Dans une lettre au préfet des Bouches-du-Rhône, le 13 décembre 1841, Mgr Eugène de Mazenod affirme que le diocèse ne possède aucun édifice remarquable. La cathédrale, qu’on appelle La Major, a été construite en style roman, à une date inconnue avant le moyen-âge. Le clocher a été détruit pendant la Révolution. L’évêque écrit souvent que cet édifice est indécent et son état de dégradation va toujours croissant.

Marseille, cathédrale la Major.

Dès sa nomination à l’évêché de Marseille en 1837, il commence à parler de la nécessité d’une nouvelle cathédrale, digne d’une grande cité. Lors de son voyage à Paris en novembre et décembre 1837 pour prêter serment au roi comme évêque de Marseille, il annonce au roi et au ministre des cultes qu’il aura besoin d’une aide substantielle de l’État pour cette œuvre. Au ministre, il demande trois millions de francs. Celui-ci répond que c’est trop. L’évêque réplique qu’une ville comme Marseille, qui fournit seulement par ses douanes trente-deux millions, mérite bien qu’on lui en fournisse trois pour un monument dont, de l’aveu de tout le monde, elle ne peut se passer (voir Journal, le 16 décembre 1837).De 1837 à 1860, Mgr de Mazenod écrit à ce sujet plus de cent lettres au maire, au préfet et aux ministres. Le préfet des Bouches-du-Rhône est favorable au projet. D’abord hésitants, le maire et le conseil municipal donnent leur consentement à condition de ne rien débourser. En 1844, l’évêque commence à perdre espoir. Finalement, en 1846, le ministre des cultes envoie à Marseille l’architecte Vaudoyer et le conseil municipal se dit prêt à donner un million.

De passage à Paris au début du mois d’août 1850, Mgr de Mazenod voit le ministre et le projet se précise. La nouvelle cathédrale sera construite sur l’emplacement de La Major et du grand séminaire, au coût de cinq millions. Lors de son passage à Marseille en septembre 1852, Louis Napoléon pose la première pierre et annonce un crédit de l’État de 2 500 000 francs. M. Vaudoyer est désigné comme architecte en 1853. En 1854, Mgr de Mazenod se propose de consacrer l’édifice dès qu’il sera couvert, mais reconnaît que la construction prendra de douze à quinze ans. Le 5 juin 1855, il annonce au maire que la nouvelle cathédrale sera dédiée au Sacré-Cœur. En 1856, on démolit une partie de l’ancienne Major. Dans un rapport au sénat, le 18 mars 1858, Mgr de Mazenod dit que les fondations sont achevées et que six millions et demi sont assurés par la ville et l’État. En 1859 et 1860, l’évêque constate que les murs s’élèvent à peine à trois mètres et qu’un «temps considérable s’écoulera avant l’achèvement de la future cathédrale» (Lettre au ministre des cultes, les 25 septembre 1859 et 11 décembre 1860). En 1869 le coût s’élevait déjà à dix millions.

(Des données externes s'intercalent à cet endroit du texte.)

Fixpoint toy_decode (l : list Z) : outcome string (list ObservationRecord) :=
  match l with
  | e :: s :: a :: k :: c :: p :: m :: Z.pos n :: Z.pos cid :: Z.pos h :: Z.pos sg :: l =>
      match decode n, decode cid, decode h, decode sg, toy_decode l with
      | Some n, Some cid, Some h, Some sg, Ok os =>
          Ok ({| obs_epoch_id := e; obs_slot_id := s; obs_app_id := a;
                 obs_source_kind := source_kind_of_index k; obs_source_confidence_ppm := c;
                 observed_players := p; observed_at_millis := m; obs_collector_id := n;
                 raw_body_cid := cid; raw_body_hash := h; collector_signature := sg |} :: os)
      | _, _, _, _, _ => Err "invalid"%string
      end
  | _ => Ok []
  end.

Definition toy_pipeline_encoding : PipelineEncoding := {|
  borsh_observation := λ o, Some (toy_code o);
  borsh_observations := λ os, Some (os ≫= toy_code);
  borsh_batch_commit := λ b, Ok [bc_epoch_id b];
  json_reward := λ r, Ok [cr_net_reward r];
  json_aggregate := λ r, Ok [ca_player_count r];
|}.

Definition toy_verifier_encoding : VerifierEncoding := {|
  borsh_decode_observations := toy_decode;
  json_credential := λ c, Some (string_bytes (target_batch_root_hex c));
|}.

Lemma toy_decode_code o l os : toy_decode l = Ok os → toy_decode (toy_code o ++ l) = Ok (o :: os).
Proof.
  intros Hl. unfold toy_code. cbn [app toy_decode]. rewrite !decode_encode, Hl.
  destruct o as [? ? ? k ? ? ? ? ? ? ?]. by destruct k.
Qed.

Lemma toy_encoding_total : @EncodingTotal toy_pipeline_encoding.
Proof. split; done. Qed.

Lemma toy_verifier_laws : @VerifierLaws demo_external toy_pipeline_encoding toy_verifier_encoding.
Proof.
  split.
  - intros os payload [= <-]. cbn [borsh_decode_observations toy_verifier_encoding].
    induction os as [|o os IH]; [done|]. rewrite bind_cons. by apply toy_decode_code.
  - intros o o' e Ho Ho'. pose proof (toy_decode_code o [] [] eq_refl) as D.
    pose proof (toy_decode_code o' [] [] eq_refl) as D'.
    assert (toy_code o = toy_code o') as He by (cbn in Ho, Ho'; congruence).
    rewrite He, D' in D. congruence.
  - intros m. apply stable_hash32_bytes.
Qed.

(** ** A batch on disk *)

Definition demo_builder : BatchBuilder := {|
  bb_epoch_id := 4; bb_collector_id := [7];
  bb_observations := [demo_observation 3 20; demo_observation 1 30] |}.

Definition demo_artifact (s : AssembledBatch) : CollectTickArtifact := {|
  ct_epoch_id := 4; ct_slot_id := 3; ct_payload_cid := ab_payload_cid s;
  ct_payload_hash_hex := hex_32 (ab_payload_hash s);
  ct_batch_root_hex := hex_32 (root (batch (ab_batch_commit s)));
  ct_obs_count := obs_count (ab_batch_commit s); ct_collector_address := "cosmos1peer";
  ct_player_reward_block_count := 1; ct_player_reward_total := 0; ct_reward_process_name := None;
  ct_stored_payload_cid := None; ct_retention_until_epoch := None |}.

Definition demo_stored (s : AssembledBatch) : StoredPayloadRecord := {|
  sp_epoch_id := 4; sp_payload_cid := ab_payload_cid s; payload_hash := ab_payload_hash s;
  size_bytes := 1; sp_retention_until_epoch := 6;
  receipt := {| rr_epoch_id := 4; rr_payload_cid := ab_payload_cid s; storer_id := [9];
                rr_retention_until_epoch := 6; receipt_signature := [] |} |}.

Definition demo_batch_book (s : AssembledBatch) : LocalRetentionBook := {|
  quota_bytes := 100; used_bytes := 1; payloads := {[ ab_payload_cid s := demo_stored s ]} |}.

#[local] Existing Instances demo_external toy_pipeline_encoding toy_verifier_encoding.

Lemma audit_binds_observations_witness :
  ∃ s r, finalize demo_builder 9 = Ok s ∧
    verify_batch false NodeConfig_default None (λ _, Ok (payload_bytes s)) (demo_batch_book s)
      (demo_artifact s) = Ok r ∧
    ∃ payload os, Ok payload = Ok (E:=string) (payload_bytes s) ∧
      borsh_decode_observations payload = Ok os ∧
      (os = ab_observations s ∨ collide (batch_root_inputs os) (batch_root_inputs (ab_observations s))).
Proof.
  destruct (finalize demo_builder 9) as [s|?|] eqn:Hf; [|vm_compute in Hf; discriminate..].
  destruct (verify_batch false NodeConfig_default None (λ _, Ok (payload_bytes s)) (demo_batch_book s)
    (demo_artifact s)) as [r|?|] eqn:Hv;
    [|vm_compute in Hf; injection Hf as <-; vm_compute in Hv; discriminate..].
  exists s, r. split; [reflexivity|]. split; [exact Hv|].
  destruct (audit_binds_observations (XL:=demo_external_laws) (VL:=toy_verifier_laws) false
    NodeConfig_default None (λ _, Ok (payload_bytes s)) demo_builder 9 s (demo_artifact s)
    (demo_batch_book s) r) as (payload & os & Hp & Hd & Hor).
  - exact Hf.
  - split; reflexivity.
  - exact Hv.
  - vm_compute in Hf; injection Hf as <-; vm_compute in Hv; injection Hv as <-; reflexivity.
  - vm_compute in Hf; injection Hf as <-; vm_compute in Hv; injection Hv as <-; reflexivity.
  - exists payload, os. split_and!; [by symmetry|exact Hd|].
    apply Hor; vm_compute in Hf; injection Hf as <-; vm_compute in Hd; simplify_eq; vm_compute; done.
Defined.

#[local] Existing Instances demo_proof_external toy_bech32.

Les travaux ont duré quarante ans sous la direction des architectes Léon Vaudoyer, Henri Espérandieu et Henri Revoil. La cathédrale fut ouverte au culte en 1893 sous l’épiscopat de Mgr Louis Robert. Le 24 janvier 1896, elle fut érigée en basilique mineure par le pape Léon XIII, sous le vocable de Sainte Marie Majeure. Elle fut consacrée le 6 mai 1897. Le 8 mai, on lit dans le journal L’Univers que «c’est une joyeuse floraison de coupoles que vient de consacrer, au bord des flots, le pieux évêque de Marseille. Jamais peut-être l’art byzantin, mitigé d’art roman, n’avait produit une œuvre à la fois plus imposante et plus gracieuse».

Le 7 mai 1897, les restes des évêques de Marseille furent transportés dans la crypte funéraire de la nouvelle cathédrale. En tirant du caveau le l’ancienne Major le cercueil de plus de deux mètres de long de Mgr Eugène de Mazenod, les ouvriers ont exclamé: «Qu’il était grand!» «Ils disaient plus vrai qu’ils ne pensaient, commente le rédacteur des Missions O.M.I. Le cercueil que touchaient leurs mains et que portaient leurs bras contenait, en effet, la dépouille mortelle d’une des plus grands évêques de ce siècle et de tous les siècles. […] Nous espérons que le saint pontife, dont le corps intégralement conservé repose depuis quelques jours au pied de l’autel, dans la crypte funéraire des évêques de Marseille, sera, dans un avenir que Dieu connaît et que nous attendons avec confiance l’objet d’une nouvelle translation.»

Lors de la béatification de Mgr de Mazenod en 1975, le corps a été déposé dans un tombeau placé sous l’autel de la chapelle dans l’abside de la cathédrale.